Uploading to S3 using signed URLs

There are a few guides to doing this out there - however, I found that none of them really worked for me for one reason or another. So I thought I’d document what worked for me. If nothing else it’s an alternate path to the one many blog posts take.

In this scenario I have an Express application serving APIs on the back end; the Express app is where the S3 signed URLs get generated. But to step back a bit...

What are signed URLs?

There’s nothing magic about these. Say you have three entities - the web client, the app server, and a storage server. Your web app needs to upload some files to the storage server.

You don’t want to route all uploads to the storage server via your app server, for obvious reasons. You also don’t want to share the keys used to access the storage server with the whole world, so you can’t just embed them in the webpage.

Instead the client sends a request to the app server, essentially saying “I have this file I would like to upload”. The server has access to the keys. If it decides the request is okay then it takes that information, builds a URL with it which can be used for PUT or POST, and then signs it, appending the signature to the URL. The signature can be checked by the entity receiving the PUT/POST, whatever it is.

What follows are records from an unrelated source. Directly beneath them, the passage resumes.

(** The rest of the pseudo header. *)
Lemma pseudo_stands acc N proto plen rest : 0 <= proto < 256 -> 0 <= plen < 65536 -> Forall byte N -> Forall byte rest -> length N = 8%nat ->
  stands acc (le_val (N ++ rest)) ->
  stands (FOLD_U32T (FOLD_U32T (u32 (u32 (acc + lwip_htons (u16 proto)) + lwip_htons plen)))) (le_val ((N ++ [0; proto] ++ bytes16 (lwip_htons plen)) ++ rest)).
Proof.
  intros Hp Hl HN Hrest L Hacc. pose proof Hacc as (Ra & (k & Ek) & Za & Na).
  assert (Eh : lwip_htons (u16 proto) = 256 * proto).
  { rewrite u16_small by lia. replace proto with (word16 proto 0) at 1 by (unfold word16; lia). unfold lwip_htons. rewrite PP_HTONS_word16 by done. done. }
  assert (Rh : 0 <= lwip_htons plen < 65536).
  { destruct (word16_split plen Hl) as (x & y & Hx & Hy & ->). unfold lwip_htons. rewrite PP_HTONS_word16 by done. by apply word16_range. }
  set (h := lwip_htons plen) in *. clearbody h. rewrite Eh, (u32_small (acc + 256 * proto)), (u32_small (acc + 256 * proto + h)) by (change (2 ^ 32) with 4294967296; lia).
  pose proof (le_val_nonneg _ HN) as PN. pose proof (le_val_nonneg _ Hrest) as PR.
  assert (Et : le_val ((N ++ [0; proto] ++ bytes16 h) ++ rest) = le_val N + 256 ^ 8 * (256 * proto + 65536 * h) + 256 ^ 12 * le_val rest).
  { assert (Eb : le_val (bytes16 h) = h) by (unfold bytes16; cbn [le_val]; Z.div_mod_to_equations; lia).
    rewrite (le_val_app _ rest), (le_val_app N), length_app, L. change (Z.of_nat (8 + length ([0; proto] ++ bytes16 h))) with 12. change (Z.of_nat 8) with 8.
    rewrite le_val_app, Eb. change (256 ^ Z.of_nat (length [0; proto])) with 65536. cbn [le_val]. do 2 f_equal. f_equal. lia. }
  rewrite Et. rewrite le_val_app, L in Ek, Za, Na. change (256 ^ Z.of_nat 8) with (256 ^ 8) in *.
  assert (E8 : exists j, 256 ^ 8 = 1 + 65535 * j /\ 0 <= j) by (exists ((256 ^ 8 - 1) / 65535); by split).
  assert (E12 : exists j, 256 ^ 12 = 1 + 65535 * j /\ 0 <= j) by (exists ((256 ^ 12 - 1) / 65535); by split).
  destruct E8 as (j8 & E8 & P8), E12 as (j12 & E12 & P12). rewrite E8, E12. rewrite E8 in Ek, Za, Na. clear E8 E12.
  set (LN := le_val N) in *. set (LR := le_val rest) in *. clearbody LN LR. clear Et Eh Hacc HN Hrest L. set (w := 256 * proto + 65536 * h).
  assert (Q1 : 0 <= j8 * LR) by nia. assert (Q2 : 0 <= j12 * LR) by nia. assert (Q3 : 0 <= j8 * w) by (unfold w; nia).
  eapply (stands_shift _ _ _ (k + j8 * w + h + j12 * LR - j8 * LR)); [apply stands_fold2; change (2 ^ 32) with 4294967296; lia|unfold w in *; lia|unfold w in *; lia|].
  split; intros E0.
  - assert (LN = 0 /\ LR = 0) as [-> ->] by lia. assert (w = 0) as -> by (unfold w; lia). lia.
  - assert (w = 0 /\ LN = 0 /\ LR = 0) as (Ew & -> & ->) by (assert (0 <= w) by (unfold w; lia); lia). unfold w in Ew. lia.
Qed.

Lemma pseudo_header_bytes src dst proto plen : byte proto -> Forall byte (pseudo_header src dst proto plen).
Proof.
  intros Hp. unfold pseudo_header. rewrite !Forall_app. split_and!; [apply bytes32_bytes..| |apply bytes16_bytes].
  apply Forall_cons. split; [done|by apply Forall_singleton].
Qed.

Lemma wp_ip_chksum_pseudo m p c proto plen src dst (Q : Z -> mem -> Prop) : packet m (Some p) c -> Forall byte (contents c) ->
  byte proto -> 0 <= plen < 65536 -> 0 <= src < 2 ^ 32 -> 0 <= dst < 2 ^ 32 ->
  Q (0xffff - rfc1071 (pseudo_header src dst proto plen ++ contents c)) m -> wp (ip_chksum_pseudo odd_at (Some p) proto plen src dst) Q m.
Proof.
  intros Hp Hbytes Hpr Hl Hs Hd HQ. unfold ip_chksum_pseudo, inet_chksum_pseudo, inet_cksum_pseudo_base. apply wp_bind, wp_gets.
  assert (HN : Forall byte (bytes32 src ++ bytes32 dst)) by (apply Forall_app; split; apply bytes32_bytes).
  destruct (chksum_packet m p c _ _ Hp Hbytes HN eq_refl (addresses_stand src dst Hs Hd)) as (acc & swapped & E & Hacc).
  apply wp_bind. eapply wp_of_run; [exact E|]. cbv beta iota zeta.
  pose proof (pseudo_stands _ _ proto plen (contents c) Hpr Hl HN Hbytes eq_refl Hacc) as Hst.
  assert (Eh : (bytes32 src ++ bytes32 dst) ++ [0; proto] ++ bytes16 (lwip_htons plen) = pseudo_header src dst proto plen) by (unfold pseudo_header; by rewrite <- !app_assoc).
  rewrite Eh in Hst. eapply wp_of_run; [eapply (chksum_result _ (pseudo_header src dst proto plen ++ contents c) m); [|exact Hst]|exact HQ].
  apply Forall_app. split; [by apply pseudo_header_bytes|done].
Qed.

(** C30.  The checksums of a chain.  [inet_chksum_pbuf] returns the complement
    of the one's complement sum of the bytes of the packet, wherever they are
    split into pbufs, odd lengths included, and however the payloads are
    aligned; [ip_chksum_pseudo] returns that of the pseudo header of UDP and TCP
    followed by these bytes; they change nothing. *)
Theorem inet_chksum_pbuf_rfc1071 m p c :
  packet m (Some p) c -> Forall byte (contents c) ->
  inet_chksum_pbuf odd_at (Some p) m = Ret (0xffff - rfc1071 (contents c)) m /\
  forall proto plen src dst, byte proto -> 0 <= plen < 65536 -> 0 <= src < 2 ^ 32 -> 0 <= dst < 2 ^ 32 ->
    ip_chksum_pseudo odd_at (Some p) proto plen src dst m = Ret (0xffff - rfc1071 (pseudo_header src dst proto plen ++ contents c)) m.
Proof.
  intros Hp Hbytes. split.
  - destruct (wp_elim (inet_chksum_pbuf odd_at (Some p)) (fun r m' => r = 0xffff - rfc1071 (contents c) /\ m' = m) m) as (r & m' & E & -> & ->);
      [by apply (wp_inet_chksum_pbuf m p c)|done].
  - intros proto plen src dst Hpr Hl Hs Hd. set (r0 := 0xffff - _).
    destruct (wp_elim (ip_chksum_pseudo odd_at (Some p) proto plen src dst) (fun r m' => r = r0 /\ m' = m) m) as (r & m' & E & -> & ->);
      [by apply (wp_ip_chksum_pseudo m p c)|done].
Qed.
End Chain.

(** ** Checking a checksum *)

Lemma complement r : 0 <= r < 65536 -> u16 (Z.lnot r) = 0xffff - r.
Proof.
  intros Hr. unfold Z.lnot, u16. rewrite <- (Z.mod_small (0xffff - r) (2 ^ 16)) by lia.
  rewrite <- (Z.mod_add (Z.pred (- r)) 1) by lia. f_equal. lia.
Qed.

The URL to be signed can include as much or as little information as you want - file type, file size, file name, whatever. It can be set to expire at a fixed time, too, so you don’t end up opening a backdoor by leaking URLs.

LocalStack

I’ve been using LocalStack for testing. I didn’t want to keep uploading to S3 the whole time:

  • I want to be able to work without a network connection
  • partly because it’s faster to work locally
  • partly because I needed something easy to control for testing
  • for cost reasons.

LocalStack is easy to set up and run; I’m only using S3 but you have the AWS suite available to you in mock-up form. There is a paid version if you need more of the features. The free (open source) version works for S3 and most things, though.

aws4

Initially I started by using the Amazon AWS SDK. Seems reasonable, right?

Unfortunately, whatever I did I couldn’t get the thing to generate a URL that LocalStack (or Minio, or S3 itself...) would accept. It kept on returning 503 permission denied errors. From what I read it’s likely to be a HTTP header which is different between signature and request, but I tried aws4 before I started debugging that in depth.

aws4 takes a simpler approach. You give it information such as which HTTP method you want to use (GET, PUT, POST, etc), the service you want to sign for, the path (or S3 key) you want to use to access the data. It returns a signed URL that you can use, and if necessary some headers to use. Easy.

axios

This is the last bit. I tried requests, as that seems to be popular. I just didn’t get on with it, though. It’s almost certainly me not them...

Anyway, axios is simple to use. If you’re going to make multiple calls then you can create an instance which you pre-configure with the common components (base URL, any custom headers, etc). Then making the call is as simple as:

axios.get(URL)
axios.put(URL, data)

Each call can take an optional config object, which is where you’d put the headers.

Example

Here’s some of the code I put together. LOCAL_AWS_HOST  is an environment variable I’ve got set to indicate when I’m using LocalStack as opposed to “real” S3.

let opts = {
	method: "PUT",
	service: "s3",
	region: process.env.AWS\_REGION,
	path: `/${S3_BUCKET_NAME}/${s3Key}`,
	signQuery: true,
};
if (process.env.LOCAL\_AWS\_HOST) {
	opts.host = process.env.LOCAL\_AWS\_HOST;
}
let signature = aws4.sign(opts);

That’s it. signature now contains the data that you passed in, plus path which is the signed URL to use, plus a header object. (The header object may be empty, but it will be there, which simplifies your logic later.)

The above is wrapped in a function (called here getSignedUrl), and used as below. I’ve omitted error handling for conciseness.

let data = {
	fileName: this.fileToUpload.name,
	fileType: this.fileToUpload.type
};
let signature = await getSignedUrl(data);
try {
	let url = "https://" + signature.host + signature.path;
	let res = await axios.put(url,
		fs.FileReadStream(fileName),
		{ headers: signature.headers }
	);
	if (res.status != 200) {
		console.error(“Error putting file”, res);
	} else {
		console.log(“Happy ending”);
	}
}

And that's all there is to it. I realise the FileReadStream is Node.js-specific - you'll have to arrange your own alternative for the browser. ;-)

That's whole lot easier than the messing around I was trying with the Amazon SDK!